En mi pueblo son todos del Madrid o del
Barcelona, la afición por el equipo local es escasa. No obstante, los domingos
acude mucha gente al campo: “a mí no me gusta mucho el fútbol”, me dice un
paisano, “a mí lo que me llama es el tema de la violencia y poder desfogarme,
por eso voy a verlo”. Las pocas veces que yo he acudido, me sorprende la
recurrente agresividad verbal contra árbitros y linieres. Las invectivas
siempre tienen el mismo contenido: comentarios poco elogiosos acerca de los
ascendientes de los jueces del partido, desde la socorrida alusión al oficio de
la madre del trencilla, pasando por el malsonante “¡Hijo de sesenta leches!”,
hasta mi favorito que fue prorrumpido en una época en la que los equipos
arbitrales aún vestían uniforme negro. Un airado espectador le espetó al del
silbato: “¡Que te has hecho el traje con la sotana de tu padre!”

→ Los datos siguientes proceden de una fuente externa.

(* ===== verification/NetbiosPrint.v ===== *)
(** The dump of a query: [netbios_query_print] of src/netbios_query.c, with the
    text it prints. *)

From stdpp Require Import strings.
From S2P Require Import Prelude World NetbiosQuery.

Module NetbiosPrint.
Import NetbiosQuery.
Local Open Scope list_scope.
Local Open Scope Z_scope.

(** The characters of a literal. *)
Definition chars (x : string) : bytes := (fun a => Z.of_nat (Ascii.nat_of_ascii a)) <$> String.list_ascii_of_string x.
Definition newline : Z := 10.
Definition blank : Z := 32.

(** [%zu] and [%u]: at most 20 digits. *)
Fixpoint decimal (fuel : nat) (z : Z) : bytes :=
  match fuel with
  | O => []
  | S fuel => (if z <? 10 then [] else decimal fuel (z `div` 10)) ++ [48 + z `mod` 10]
  end.

(** [%.2hhX] of a byte. *)
Definition hex_digit (n : Z) : Z := if n <? 10 then 48 + n else 55 + n.
Definition hex_byte (c : Z) : bytes := [hex_digit (c `div` 16); hex_digit (c `mod` 16)].

(** What goes in front of byte [i]. *)
Definition row_start (i : Z) : bytes :=
  (if (i `mod` 8 =? 0) && negb (i =? 0) then [newline] else []) ++ (if i `mod` 8 =? 0 then chars "0x" else []).

(** One turn of the loop; the output so far is [out]. *)
Definition print_byte (p : bytes) (i : Z) (out : bytes) : outcome bytes :=
  let* c := checked (rd p i) in Done (out ++ row_start i ++ hex_byte c ++ [blank]).

Definition dashes : bytes := chars "-------------------------" ++ [newline].
Definition print_heading (q : netbios_query) (trn_id : Z) : bytes :=
  chars "--- netbios_query dump :" ++ [newline]
  ++ chars "payload = " ++ decimal 20 (payload_size q) ++ chars ", cursor = " ++ decimal 20 (cursor q) ++ chars "." ++ [newline]
  ++ chars "Transaction id = " ++ decimal 20 trn_id ++ chars "." ++ [newline] ++ dashes.

(** The counter is an [unsigned]: it passes no bound above 2^32 - 1. *)
Definition netbios_query_print (q : netbios_query) : outcome bytes :=
  let* trn_id := checked (get16 (packet q) off_trn_id) in
  let bound := u64 (sizeof_netbios_query_packet + cursor q) in
  let* out := for_range (Z.to_nat (Z.min bound 4294967296)) 0 (print_byte (packet q)) (print_heading q trn_id) in
  if bound <=? 4294967295 then Done (out ++ [newline] ++ dashes) else Blocked.

(** * Reading a dump *)

Definition unhex_digit (c : Z) : Z := if c <? 58 then c - 48 else c - 55.

Fixpoint undump (n : nat) (i : Z) (text : bytes) : option bytes :=
  match n with
  | O => Some []
  | S n =>
      match drop (length (row_start i)) text with
      | h :: l :: _ :: text => rest ← undump n (i + 1) text; Some (unhex_digit h * 16 + unhex_digit l :: rest)
      | _ => None
      end
  end.

Fixpoint dump (i : Z) (l : bytes) : bytes :=
  match l with
  | [] => []
  | c :: l => row_start i ++ hex_byte c ++ [blank] ++ dump (i + 1) l
  end.

Lemma unhex_hex n : 0 <= n < 16 -> unhex_digit (hex_digit n) = n.
Proof.
  intros Hn. unfold hex_digit, unhex_digit. destruct (Z.ltb_spec n 10).
  - replace (48 + n <? 58) with true by lia. lia.
  - replace (55 + n <? 58) with false by lia. lia.
Qed.

Lemma undump_dump l i rest : bytes_ok l -> undump (length l) i (dump i l ++ rest) = Some l.
Proof.
  revert i. induction l as [|c l IH]; intros i Hl; [done|]. apply Forall_cons in Hl as [Hc Hl]. unfold is_byte in Hc.
  cbn [dump undump length]. rewrite <- !app_assoc, drop_app_length. cbn [hex_byte app]. rewrite IH by done. cbn.
  rewrite !unhex_hex by zdiv. do 2 f_equal. zdiv.
Qed.

Lemma print_loop p n i out : 0 <= i -> (Z.to_nat i + n <= length p)%nat ->
  for_range n i (print_byte p) out = Done (out ++ dump i (take n (drop (Z.to_nat i) p))).
Proof.
  revert i out. induction n as [|n IH]; intros i out Hi Hl; cbn [for_range]; [by rewrite take_0, app_nil_r|].
  destruct (lookup_lt_is_Some_2 p (Z.to_nat i)) as [c Hc]; [lia|].
  unfold print_byte at 1. assert (Hr : rd p i = Some c) by (unfold rd; by rewrite (proj2 (Z.leb_le 0 i))).
  rewrite Hr. cbn [checked obind]. rewrite IH by lia. rewrite (drop_S p c (Z.to_nat i)) by done. cbn [take dump].
  rewrite <- !app_assoc. do 6 f_equal. replace (Z.to_nat (i + 1)) with (S (Z.to_nat i)) by lia. done.
Qed.

(** The dump of a well-formed query reads the packet inside its block, and the
    bytes of the packet can be read back from it. *)
Theorem query_print_dumps q : query_ok q -> cursor q < 4294967284 ->
  exists heading body, netbios_query_print q = Done (heading ++ body)
    /\ undump (Z.to_nat (12 + cursor q)) 0 body = Some (take (Z.to_nat (12 + cursor q)) (packet q)).
Proof.
  intros (Hc & Hp & Hl & Hb) Hmax. unfold netbios_query_print.
  destruct (get_word_Some (packet q) off_trn_id 2) as [id Hid]; [done|unfold off_trn_id; lia|].
  unfold get16. rewrite Hid. cbn [checked obind]. unfold sizeof_netbios_query_packet.
  rewrite u64_small, Z.min_l by lia. rewrite print_loop by (unfold zlen in Hl; lia). cbn [obind].
  replace (12 + cursor q <=? 4294967295) with true by lia. rewrite drop_0, <- app_assoc.
  eexists _, _. split; [reflexivity|].
  assert (Hn : length (take (Z.to_nat (12 + cursor q)) (packet q)) = Z.to_nat (12 + cursor q)) by (rewrite length_take; unfold zlen in Hl; lia).
  rewrite <- Hn at 1. apply undump_dump. by apply bytes_ok_take.
Qed.

Definition some_query : netbios_query := Query 3 2 [0x12; 0x34; 1; 0; 0; 1; 0; 0; 0; 0; 0; 0; 0xab; 7; 0].

Lemma query_print_dumps_witness :
  exists heading body, netbios_query_print some_query = Done (heading ++ body)
    /\ undump 14 0 body = Some [0x12; 0x34; 1; 0; 0; 1; 0; 0; 0; 0; 0; 0; 0xab; 7].
Proof. apply (query_print_dumps some_query); [split_and!; try decided; done|done]. Defined.

Example query_print_text :
  netbios_query_print some_query = Done (
    chars "--- netbios_query dump :" ++ [newline] ++ chars "payload = 3, cursor = 2." ++ [newline]
    ++ chars "Transaction id = 13330." ++ [newline] ++ chars "-------------------------" ++ [newline]
    ++ chars "0x12 34 01 00 00 01 00 00 " ++ [newline] ++ chars "0x00 00 00 00 AB 07 " ++ [newline]
    ++ chars "-------------------------" ++ [newline]).
Proof. reflexivity. Qed.

End NetbiosPrint.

Viene este garrulo circunloquio a cuento
de que fue en esa ocasión precisa, en la que comencé a cavilar acerca de la
ascendencia numerosísima que ha sido necesaria para traer a cada uno de
nosotros al mundo. Ya había leído algo de que todos somos descendientes de
todos en un libro titulado “El país de García” de José Vicente Torrente,
imprescindible para todo aquél interesado en conocer esta remota, polvorienta y
despoblada provincia donde me parieron.
La cuestión es simple: uno ha nacido de
dos padres, tiene cuatro abuelos, ocho bisabuelos, dieciséis tatarabuelos,
treinta y dos como-se-llamen. De tal modo que, por cada generación, los
ascendientes de uno se doblan. Y es de sobra conocida la tremenda expansión de
las potencias de 2. ¿O no?
Imagínate que ciframos cada generación en
30 años, es una cifra prudente, un ciclo basado en los usos de nuestro tiempo,
pero hay que recordar que las tatarabuelas de nuestras tatarabuelas procreaban
apenas salidas de la pubertad. Retrocedamos con la imaginación hasta el año 1114.
Nos hallamos en un castillo entre hombres de armas, escuderos, juglares,
malabaristas… Allí está, ése, el porquerizo es uno de nuestros antecesores.
Reflexionemos: 900 años atrás nos da un exponente de 900 : 30 = 30. Y
calculando el número de antepasados totales en aquella época resulta 230 =
2 x 2 x 2 x 2 x … (treinta veces) … x 2 = 1.073.741.824 que es, probablemente
una cifra superior a la cantidad de gente que, por entonces, poblaba el mundo.
Si nos remontáramos al instante en que Nerón incendia la ciudad de Roma para
que la catástrofe inspire su lira, el resultado puede ser escalofriante.
En el libro de José Vicente Torrente se
concluye con un alegato contra la segregación y la desigualdad basado en este
simple hecho: todos somos de la misma familia, pues tenemos millares de
antepasados comunes.
A mí se me quedó la mosca detrás de la
oreja… Físicamente no era posible tanta parentela y no porque me crea el cuento
de nuestros primeros padres, pero me dio una pista. Si uno se casa con su
hermana, el hijo de ambos tendrá tan sólo dos abuelos. Si una prima hermana se
hubiera casado conmigo, nuestro hijo tendría cuatro abuelos, pero sólo seis
bisabuelos. Tal fenómeno de endogamia reduce el crecimiento exponencial del
número de antecesores. De paso, como parece considerarse genéticamente poco
recomendable, me da un malvado motivo de jolgorio a costa de las concepciones
etnocéntricas, de los arios de Hitler a los vascos de Sabino Arana… Acarreamos
pues un insospechado mestizaje que, como al infortunado árbitro que vino a
pitar a mi pueblo nos hace hijos de sesenta leches ¡en tan solo seis
generaciones! La monda. Piénsalo.
En cuanto a la solución de la broma
algebraica, (x – a) (x – b) (x – c) (x – d) … (x – z) = 0, porque uno de los
factores es x – x = 0 y así el producto da cero. No me peguéis, es bueno.